MEIN VEREIN FÜR ALLE ZEIT

VERLAG DIE WERKSTATT

Die Wiedergeburt des TSV 1860 München




Interviews Die Zitate im Buch entstammen aufgezeichneten Gesprächen mit Florian Falterer, Jan Mauersberger, Robert Reisinger, Tanja Teschl und Thomas Briel, die aus ihrer persönlichen Sicht die Ereignisse in der Saison 2017/2018 schildern.

Florian Falterer (40) ist Wirt und Kulturveranstalter in Giesing. Eine seiner Kneipen ist das bei Fans beliebte »Riffraff«.

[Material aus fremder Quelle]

Definition Error (msg : string) : exn := mkExn "Error" msg.
(** The messages of errors raised by the engine itself are implementation
    defined; only their names are fixed by the language. *)
Definition TypeError (msg : string) : exn := mkExn "TypeError" msg.
Definition SyntaxError (msg : string) : exn := mkExn "SyntaxError" msg.

(** [Error.prototype.toString], which is what [`${err}`] calls. *)
Definition toString (e : exn) : string :=
  if String.eqb (exn_name e) "" then exn_message e
  else if String.eqb (exn_message e) "" then exn_name e
  else exn_name e ++ ": " ++ exn_message e.

(** [ToBoolean] of a number read by [JSON.parse]: the decimal is rounded
    to the nearest double, which is zero exactly when the decimal is zero
    or at most [2^-1075] in magnitude. *)
Definition number_is_zero (m e : Z) : bool :=
  (m =? 0)%Z || ((e <? 0)%Z && (Z.abs m * 2 ^ 1075 <=? 10 ^ (- e))%Z).

Definition truthy_json (j : json) : bool :=
  match j with
  | JNull => false
  | JBool b => b
  | JNum m e => negb (number_is_zero m e)
  | JStr s => negb (String.eqb s "")
  | JArr _ | JObj _ => true
  end.

(** [ToBoolean]. *)
Definition truthy (v : value) : bool :=
  match v with
  | None => false
  | Some j => truthy_json j
  end.

Definition truthy_str (v : option string) : bool :=
  match v with
  | None => false
  | Some s => negb (String.eqb s "")
  end.

(** [a || b] on possibly undefined strings. *)
Definition or_else (a b : option string) : option string :=
  if truthy_str a then a else b.

Fixpoint assoc (k : string) (fields : list (string * json)) : option json :=
  match fields with
  | [] => None
  | (k', v) :: rest => if String.eqb k k' then Some v else assoc k rest
  end.

(** [v.k], for the property names the handler reads
    ([clientUiCapabilities], [userAction], [request], [dynamicCatalog],
    [imageData], [instructions]): none of them is inherited from a
    prototype, so only an object's own fields answer; reading a property
    of [null] or [undefined] throws. *)
Definition get_prop (v : value) (k : string) : exn + value :=
  match v with
  | None => inl (TypeError ("Cannot read properties of undefined (reading '" ++ k ++ "')"))
  | Some JNull => inl (TypeError ("Cannot read properties of null (reading '" ++ k ++ "')"))
  | Some (JObj fields) => inr (assoc k fields)
  | Some _ => inr undefined
  end.

(** [k in v], for the same property names: an object answers by its own
    fields, an array has none of them, anything else is not an object and
    makes the operator throw. *)
Definition has_prop (k : string) (v : value) : exn + bool :=
  match v with
  | Some (JObj fields) => inr (match assoc k fields with Some _ => true | None => false end)
  | Some (JArr _) => inr false
  | _ => inl (TypeError ("Cannot use 'in' operator to search for '" ++ k ++ "' in a value that is not an object"))
  end.

Fixpoint drop (n : nat) (s : string) : string :=
  match n, s with
  | O, _ => s
  | S n', String _ t => drop n' t
  | S _, EmptyString => EmptyString
  end.

(** [s.substring(n)] for a non-negative [n]. *)
Definition substring (s : string) (n : nat) : string := drop n s.

(** *** The regular expression of the MIME prefix

    The pattern is [data:], then a capturing group of any number of
    characters, then a semicolon. The dot of the group matches any
    character but a line terminator, and the star is greedy. *)
Definition is_line_terminator (c : ascii) : bool :=
  Ascii.eqb c "010"%char || Ascii.eqb c "013"%char.

(** The capture of the group matched at the head of [rest]: the longest
    terminator-free prefix that is followed by a semicolon. *)
Fixpoint capture_upto_semicolon (rest : string) : option string :=
  match rest with
  | EmptyString => None
  | String c t =>
      if is_line_terminator c then None
      else match capture_upto_semicolon t with
           | Some p => Some (String c p)
           | None => if Ascii.eqb c ";"%char then Some EmptyString else None
           end
  end.

(** [exec(s)?.at(1)] for that pattern: the first capture group of the
    leftmost match, [None] ([undefined]) when the pattern does not match. *)
Fixpoint exec_data_mime (s : string) : option string :=
  match s with
  | EmptyString => None
  | String _ t =>
      match (if String.prefix "data:" s then capture_upto_semicolon (drop 5 s) else None) with
      | Some m => Some m
      | None => exec_data_mime t
      end
  end.
(** * SketchPad: the freehand sketch surface of the pose painter

    A shallow embedding of [src/components/SketchPad.tsx] (and of the
    [AspectRatio] state that [src/App.tsx] owns), followed by the
    properties of the stroke log, the input tracker, the renderer, the
    exporter and the surface controller.

    Conventions.
    - A JavaScript [number] is an IEEE 754 binary64 value: Rocq's
      primitive [float].
    - A React state slot is a field of [State]. A handler reads the
      slots of the render it was created in and queues updates: a value
      passed to a setter comes from the handler's render, an updater
      function receives the queued state. React renders the updates of a
      press, a release, a click or a change before the next event is
      handled, and those of a move or a leave in a later task
      ([dispatch], [flush]). [step] is an event together with the render
      of its updates, and [run] the schedule in which every event is
      rendered before the next one arrives.
    - DOM objects live in a store indexed by handles, so that two
      references to one canvas alias. The bitmap of a canvas is kept as
      the list of what was painted on it.
    - The browser is modelled as far as the component uses it: the 2D
      context ignores the attribute values and coordinates the standard
      tells it to ignore, [drawImage] refuses a source without pixels,
      a range control reports a value between its bounds. *)

From Stdlib Require Import ZArith List Bool Ascii String Lia.
From Stdlib Require Import Floats.PrimFloat Floats.SpecFloat Floats.FloatOps.
From stdpp Require Import base option list gmap strings.

Local Open Scope string_scope.
Local Open Scope Z_scope.
Local Open Scope list_scope.
Set Warnings "-register-all".

(* ===================================================================== *)
(** ** JavaScript values *)
(* ===================================================================== *)

Module JS.

Abbreviation number := float.

(** The Number value of a mathematical integer (round to nearest, ties
    to even). *)
Definition of_Z (z : Z) : number :=
  SF2Prim (binary_normalize prec emax z 0 false).

Definition isFinite (v : number) : bool := PrimFloat.is_finite v.

(** Completion of a piece of code: a value, or a thrown exception. *)
Inductive completion (A : Type) : Type :=
| Normal (a : A)
| Throw (error : string).
Arguments Normal {A} a.
Arguments Throw {A} error.

(** [Array.prototype.slice(start, end)]: negative indices count from the
    end, both bounds are clamped to the array. *)
Definition slice {A} (l : list A) (start end_ : Z) : list A :=
  let len := Z.of_nat (length l) in
  let k := if start <? 0 then Z.max (len + start) 0 else Z.min start len in
  let final := if end_ <? 0 then Z.max (len + end_) 0 else Z.min end_ len in
  let count := Z.max (final - k) 0 in
  take (Z.to_nat count) (drop (Z.to_nat k) l).

(** Code units; the model keeps those below 256. *)
Definition isStrWhiteSpaceChar (c : ascii) : bool :=
  let n := nat_of_ascii c in
  ((9 <=? n) && (n <=? 13) || (n =? 32) || (n =? 160))%nat.

Fixpoint trimStart (s : string) : string :=
  match s with
  | String c s' => if isStrWhiteSpaceChar c then trimStart s' else s
  | EmptyString => EmptyString
  end.

(** Value of a code unit as a digit of the given radix, if it is one. *)
Definition digitValue (radix : Z) (c : ascii) : option Z :=
  let n := Z.of_nat (nat_of_ascii c) in
  let v := if (48 <=? n) && (n <=? 57) then Some (n - 48)
           else if (97 <=? n) && (n <=? 122) then Some (n - 87)
           else if (65 <=? n) && (n <=? 90) then Some (n - 55)
           else None in
  match v with
  | Some d => if d <? radix then Some d else None
  | None => None
  end.
(** * USDebtLive: the debt-update script [main.py], embedded and verified

    The script fetches three records of the "Debt to the Penny" dataset,
    computes a daily and a weekly delta, formats a text and posts it.

    The embedding follows the source function by function.

    - Python [float] is IEEE 754 binary64: [spec_float] of the standard
      library with precision 53 and [emax] 1024; subtraction, division,
      comparison and [abs] are the standard library's specifications.
    - The format specification [,.2f] is the exact decimal expansion of the
      binary value rounded half-even to two places, with a comma between
      groups of three integer digits.
    - A [date] is its proleptic Gregorian ordinal (Python's [toordinal]).
    - What the script reads from outside (HTTP answers, environment, clock,
      the two library parsers) is a field of [World]; what it does to the
      outside (HTTP calls, printed lines) is appended to a trace of events. *)

From Stdlib Require Import ZArith Lia List Ascii String Bool Sorted.
From Stdlib Require Import Floats.SpecFloat.
From stdpp Require Import base option list strings gmap.

Local Open Scope Z_scope.

(** ** Binary64 floats *)

Module Float.

Definition float := spec_float.

Definition prec : Z := 53.
Definition emax : Z := 1024.

(** A Python float is always a valid binary64 value. *)
Definition is_binary64 (x : float) : Prop := valid_binary prec emax x = true.

Definition is_finite (x : float) : bool :=
  match x with
  | S754_zero _ | S754_finite _ _ _ => true
  | S754_infinity _ | S754_nan => false
  end.

Definition sub : float -> float -> float := SFsub prec emax.
Definition div : float -> float -> float := SFdiv prec emax.
Definition abs : float -> float := SFabs.

(** [x >= y] on floats; false as soon as one side is a NaN. *)
Definition geb (x y : float) : bool :=
  match SFcompare x y with
  | Some Gt | Some Eq => true
  | _ => false
  end.

(** The float of an integer literal (exact below [2^53]). *)
Definition of_Z (n : Z) : float := binary_normalize prec emax n 0 false.

Definition zero : float := S754_zero false.

(** The exact value of a finite float as a fraction [num / den], [den > 0],
    sign dropped. *)
Definition abs_num (x : float) : Z :=
  match x with
  | S754_finite _ m e => Z.pos m * 2 ^ Z.max e 0
  | _ => 0
  end.

Definition abs_den (x : float) : Z :=
  match x with
  | S754_finite _ m e => 2 ^ Z.max (- e) 0
  | _ => 1
  end.

Definition sign_bit (x : float) : bool :=
  match x with
  | S754_zero s | S754_infinity s | S754_finite s _ _ => s
  | S754_nan => false
  end.

End Float.

Import Float.

(** ** Python's [format(x, ',.2f')] *)

Module PyFormat.

(** Nearest integer to [num / den], ties to the even one ([den > 0]). *)
Definition round_half_even (num den : Z) : Z :=
  let q := num / den in
  let r := num mod den in
  match 2 * r ?= den with
  | Lt => q
  | Gt => q + 1
  | Eq => if Z.even q then q else q + 1
  end.

(** [|x| * 100] rounded to an integer: the digits that [.2f] prints. *)
Definition cents (x : float) : Z :=
  round_half_even (100 * abs_num x) (abs_den x).

Definition digit_char (d : Z) : ascii := ascii_of_N (48 + Z.to_N d).

(** Decimal digits of [n >= 0], least significant first. *)
Fixpoint digits_lsf (fuel : nat) (n : Z) : list ascii :=
  match fuel with
  | O => []
  | S k =>
      if n <? 10 then [digit_char n]
      else digit_char (n mod 10) :: digits_lsf k (n / 10)
  end.

Definition digits_fuel (n : Z) : nat := S (Z.to_nat (Z.log2 n)).

(** A comma after every third digit, counted from the units. *)
Fixpoint group3 (ds : list ascii) : list ascii :=
  match ds with
  | a :: b :: c :: ((_ :: _) as rest) => a :: b :: c :: ","%char :: group3 rest
  | _ => ds
  end.

Definition string_of_chars (l : list ascii) : string := string_of_list_ascii l.

(** The integer part with thousands separators. *)
Definition grouped_int (n : Z) : string :=
  string_of_chars (rev (group3 (digits_lsf (digits_fuel n) n))).

(** Two digits, zero padded. *)
Definition two_digits (n : Z) : string :=
  String (digit_char (n / 10)) (String (digit_char (n mod 10)) EmptyString).

Definition fixed2 (c : Z) : string :=
  grouped_int (c / 100) +:+ "." +:+ two_digits (c mod 100).

Definition sign_prefix (s : bool) : string := if s then "-" else EmptyString.

(** [f"{x:,.2f}"] *)
Definition format_comma_2f (x : float) : string :=
  match x with
  | S754_nan => "nan"
  | S754_infinity s => sign_prefix s +:+ "inf"
  | S754_zero s => sign_prefix s +:+ fixed2 0
  | S754_finite s _ _ => sign_prefix s +:+ fixed2 (cents x)
  end.

End PyFormat.

Import PyFormat.

(** ** The formatting helpers of [main.py] *)

Definition one_billion : float := Eval vm_compute in Float.of_Z 1000000000.

(** [def billions(x): return x / 1_000_000_000.0] *)
Definition billions (x : float) : float := Float.div x one_billion.

(** [def format_billions(delta)] *)
Definition format_billions (delta : float) : string :=
  let sign : string := if Float.geb delta Float.zero then "+" else "-" in
  sign +:+ "$" +:+ format_comma_2f (Float.abs (billions delta)) +:+ " B".

(** ** Calendar dates

    A date is its proleptic Gregorian ordinal, day 1 being 0001-01-01, as
    [datetime.date.toordinal] numbers them.  The conversions follow
    [_ord2ymd] and [_ymd2ord] of the [datetime] module. *)

Module Date.

Definition MINORDINAL : Z := 1.
Definition MAXORDINAL : Z := 3652059.

Definition in_range (n : Z) : bool := (MINORDINAL <=? n) && (n <=? MAXORDINAL).

Definition is_leap (y : Z) : bool :=
  (y mod 4 =? 0) && (negb (y mod 100 =? 0) || (y mod 400 =? 0)).

Definition days_before_year (year : Z) : Z :=
  let y := year - 1 in y * 365 + y / 4 - y / 100 + y / 400.

Definition DAYS_IN_MONTH : list Z := [31; 28; 31; 30; 31; 30; 31; 31; 30; 31; 30; 31].
Definition DAYS_BEFORE_MONTH : list Z := [0; 31; 59; 90; 120; 151; 181; 212; 243; 273; 304; 334].

Definition table (t : list Z) (month : Z) : Z := nth (Z.to_nat (month - 1)) t 0.

Definition days_in_month (year month : Z) : Z :=
  if (month =? 2) && is_leap year then 29 else table DAYS_IN_MONTH month.

Definition days_before_month (year month : Z) : Z :=
  table DAYS_BEFORE_MONTH month + (if (2 <? month) && is_leap year then 1 else 0).

Definition ymd2ord (year month day : Z) : Z :=
  days_before_year year + days_before_month year month + day.

Definition ord2ymd (ordinal : Z) : Z * Z * Z :=
  let n := ordinal - 1 in
  let n400 := n / 146097 in
  let n := n mod 146097 in
  let year := n400 * 400 + 1 in
  let n100 := n / 36524 in
  let n := n mod 36524 in
  let n4 := n / 1461 in
  let n := n mod 1461 in
  let n1 := n / 365 in
  let n := n mod 365 in
  let year := year + n100 * 100 + n4 * 4 + n1 in
  if (n1 =? 4) || (n100 =? 4) then (year - 1, 12, 31)
  else
    let leapyear := (n1 =? 3) && (negb (n4 =? 24) || (n100 =? 3)) in
    let month := Z.shiftr (n + 50) 5 in
    let preceding :=
      table DAYS_BEFORE_MONTH month + (if (2 <? month) && leapyear then 1 else 0) in
    if n <? preceding then
      let month := month - 1 in
      let preceding :=
        preceding - (table DAYS_IN_MONTH month
                     + (if (month =? 2) && leapyear then 1 else 0)) in
      (year, month, n - preceding + 1)
    else (year, month, n - preceding + 1).

(** [n] written with [width] decimal digits, zero padded. *)
Fixpoint padded (width : nat) (n : Z) : list ascii :=
  match width with
  | O => []
  | S w => padded w (n / 10) ++ [digit_char (n mod 10)]
  end.

(** [date.isoformat()]: ["%04d-%02d-%02d"]. *)
Definition isoformat (d : Z) : string :=
  let '(y, m, dd) := ord2ymd d in
  string_of_chars (padded 4 y ++ "-"%char :: padded 2 m ++ "-"%char :: padded 2 dd).

(** [d - timedelta(days=n)]; a result outside [date.min .. date.max]
    is an [OverflowError]. *)
Definition sub_days (d n : Z) : option Z :=
  if in_range (d - n) then Some (d - n) else None.

(** [(a - b).days] *)
Definition days_between (a b : Z) : Z := a - b.

Definition digit_of (a : ascii) : option Z :=
  let c := Z.of_N (N_of_ascii a) in
  if (48 <=? c) && (c <=? 57) then Some (c - 48) else None.

Fixpoint number_of (l : list ascii) (acc : Z) : option Z :=
  match l with
  | [] => Some acc
  | a :: l' =>
      match digit_of a with
      | Some d => number_of l' (10 * acc + d)
      | None => None
      end
  end.

(** The calendar date written [YYYY-MM-DD], or nothing for any other text. *)
Definition of_iso (s : string) : option Z :=
  match list_ascii_of_string s with
  | [y1; y2; y3; y4; s1; m1; m2; s2; d1; d2] =>
      if negb (Ascii.eqb s1 "-" && Ascii.eqb s2 "-") then None
      else
        match number_of [y1; y2; y3; y4] 0, number_of [m1; m2] 0, number_of [d1; d2] 0 with
        | Some y, Some m, Some d =>
            if (1 <=? y) && (1 <=? m) && (m <=? 12) && (1 <=? d) && (d <=? days_in_month y m)
            then Some (ymd2ord y m d) else None
        | _, _, _ => None
        end
  | _ => None
  end.

End Date.

(** ** The outside world, exceptions and effects *)

(** A Python [str] is the string of its UTF-8 bytes. *)

(** A query parameter value: the script passes strings and one integer. *)
Inductive pval : Type :=
| PStr (s : string)
| PInt (n : Z).

(** The [params] dict, in insertion order. *)
Definition params : Type := list (string * pval).

(** One element of the answer's [data] array: a JSON object whose values
    are strings, as the dataset serves them. *)
Abbreviation row := (gmap string string).

(** The JSON object of a GET answer, restricted to its entries that are
    arrays of records ([data] is the only one the script reads). *)
Abbreviation body := (gmap string (list row)).

(** [requests.Response]: status, raw text, and the decoded JSON when the
    text is JSON. *)
Record Response (J : Type) : Type := {
  status_code : Z;
  text : string;
  json : option J
}.
Arguments status_code {J} _.
Arguments text {J} _.
Arguments json {J} _.

(** [OAuth1(api_key, api_secret, access_token, access_token_secret)];
    the fields hold what [os.getenv] returned. *)
Record OAuth1 : Type := {
  client_key : option string;
  client_secret : option string;
  resource_owner_key : option string;
  resource_owner_secret : option string
}.

(** The text of the [RuntimeError]s the script raises, kept structured. *)
Inductive message : Type :=
| NoDataReturned (p : params)
| StaleData (today_str : string) (days_old : Z)
| MissingCredentials
| PostFailed (status : Z) (resp_text : string).

Inductive exn : Type :=
| SystemExit (code : Z)
| RuntimeError (msg : message)
| KeyError (key : string)
| ValueError (arg : string)
| ParserError (arg : string)
| OverflowError
| RequestException (detail : string)
| HTTPError (status : Z)
| JSONDecodeError.
(** * Text-to-JSON agent: pointer codec, document tools, patch engine,
      tool dispatcher and chunk orchestrator

    A shallow embedding of the Python sources

      - [text_to_json/tools/json_pointer.py]
      - [tools/inspect_keys.py], [tools/read_value.py],
        [tools/search_pointer.py], [tools/apply_patches.py],
        [tools/update_guidance.py]
      - [agent/nodes.py], [agent/graph.py]

    Python objects live in a store indexed by object identity, so that
    in-place mutation, [copy.deepcopy] and [id(obj)] keep their meaning.
    Exceptions are results of an error monad. *)

From Stdlib Require Import ZArith Ascii String List Lia.
From stdpp Require Import base option list gmap strings pretty.

Open Scope string_scope.

#[local] Set Warnings "-register-all".

(** ** Python [str] operations *)

Module PyStr.

(** [s.startswith(p)] *)
Fixpoint startswith (p s : string) : bool :=
  match p, s with
  | EmptyString, _ => true
  | String a p', String b s' => if Ascii.eqb a b then startswith p' s' else false
  | String _ _, EmptyString => false
  end.

(** Scan of [s.replace(old, new)] for a non-empty [old]: occurrences are
    replaced left to right and never overlap; [skip] counts the
    characters of the occurrence just replaced that are still to be
    passed over. *)
Fixpoint replace_scan (old new s : string) (skip : nat) : string :=
  match s with
  | EmptyString => EmptyString
  | String c r =>
      match skip with
      | S k => replace_scan old new r k
      | O =>
          if startswith old s
          then new ++ replace_scan old new r (String.length old - 1)
          else String c (replace_scan old new r 0)
      end
  end.

(** With an empty [old] Python puts [new] before every character and at
    the end. *)
Fixpoint intersperse_all (new s : string) : string :=
  match s with
  | EmptyString => new
  | String c r => new ++ String c (intersperse_all new r)
  end.

(** [s.replace(old, new)] *)
Definition replace (old new s : string) : string :=
  match old with
  | EmptyString => intersperse_all new s
  | _ => replace_scan old new s 0
  end.

End PyStr.

(** ** Pointer codec ([text_to_json/tools/json_pointer.py]) *)

(** [token.replace("~1", "/").replace("~0", "~")] *)
Definition decode_pointer_token (token : string) : string :=
  PyStr.replace "~0" "~" (PyStr.replace "~1" "/" token).

(** [str(token).replace("~", "~0").replace("/", "~1")] *)
Definition encode_pointer_token (token : string) : string :=
  PyStr.replace "/" "~1" (PyStr.replace "~" "~0" token).

(** [s.split(sep)] for a one-character separator. *)
Fixpoint split_on (sep : ascii) (s : string) : list string :=
  match s with
  | EmptyString => [EmptyString]
  | String c r =>
      if Ascii.eqb c sep then EmptyString :: split_on sep r
      else match split_on sep r with
           | [] => [String c EmptyString]
           | w :: ws => String c w :: ws
           end
  end.
Lemma exec_keeps_mutex {X : Type} (c : cmd X) (s s' : state W) (x : X)
    (t : list event) (c0 : Conn) :
  action_of l c = AAccess \/ action_of l c = AOther ->
  heap s !! l = Some c0 ->
  exec os c s = (Done x, s', t) ->
  exists c1, heap s' !! l = Some c1 /\ mu c1 = mu c0.
Proof.
  intros Hact Hl.
  destruct c; cbn [exec action_of] in *; unfold on_world, on_conn, store.
  - intros [= _ <- _]. eauto.
  - intros [= _ <- _]. eauto.
  - intros [= _ <- _]. eauto.
  - intros [= _ <- _]. eauto.
  - intros [= _ <- _]. eauto.
  - destruct (os_read _ _ _ _) as [[[? ?] ?] ?]. intros [= _ <- _]. eauto.
  - destruct (os_write _ _ _ _) as [[? ?] ?]. intros [= _ <- _]. eauto.
  - intros [= _ <- _]. cbn [heap]. exists c0. split; [|done].
    apply lookup_app_l_Some. done.
  - destruct (heap s !! l0); [|discriminate]. intros [= _ <- _]. eauto.
  - destruct (heap s !! l0) as [c1|] eqn:Hl0; [|discriminate].
    intros [= _ <- _]. cbn [heap].
    destruct (Nat.eqb_spec l0 l) as [->|Hne].
    + exists (set_f v c1). rewrite list_lookup_insert_eq
        by (by eapply lookup_lt_Some). split; [done|]. 
      rewrite Hl in Hl0. by injection Hl0 as ->.
    + exists c0. by rewrite list_lookup_insert_ne.
  - destruct (heap s !! l0); [|discriminate]. intros [= _ <- _]. eauto.
  - destruct (Nat.eqb_spec l0 l) as [->|Hne];
      [by destruct Hact|].
    destruct (heap s !! l0) as [c1|]; [|discriminate].
    destruct (mu c1); [discriminate|]. intros [= _ <- _]. cbn [heap].
    exists c0. by rewrite list_lookup_insert_ne.
  - destruct (Nat.eqb_spec l0 l) as [->|Hne];
      [by destruct Hact|].
    destruct (heap s !! l0) as [c1|]; [|discriminate].
    destruct (mu c1); [|discriminate]. intros [= _ <- _]. cbn [heap].
    exists c0. by rewrite list_lookup_insert_ne.
Qed.

Lemma exec_lock {X : Type} (c : cmd X) (s s' : state W) (x : X)
    (t : list event) (c0 : Conn) :
  action_of l c = ALock ->
  heap s !! l = Some c0 ->
  exec os c s = (Done x, s', t) ->
  mu c0 = false /\ heap s' !! l = Some (set_mu true c0).
Proof.
  intros Hact Hl.
  destruct c; cbn [action_of] in Hact; try discriminate;
    destruct (Nat.eqb_spec l0 l) as [->|]; try discriminate.
  cbn [exec]. unfold on_conn. rewrite Hl.
  destruct (mu c0); [discriminate|]. intros [= _ <- _].
  split; [reflexivity|]. cbn [store heap].
  apply list_lookup_insert_eq. by eapply lookup_lt_Some.
Qed.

»Obwohl ich lange schon zu Spielen gehe, auch oft bei den Amateuren war und mit 14 Jahren schon eine Dauerkarte hatte, kann ich mich nicht erinnern, wann ich zuletzt so mitgefiebert und nach dem Abpfiff Tränen in den Augen gehabt hab.«

Robert Reisinger (54) ist seit Juni 2017 Präsident des TSV München von 1860 e.V. und der siebte Präsident des Klubs seit der Beteiligung von Investor Hasan Ismaik an der TSV München von 1860 GmbH & Co. KGaA im Jahr 2011.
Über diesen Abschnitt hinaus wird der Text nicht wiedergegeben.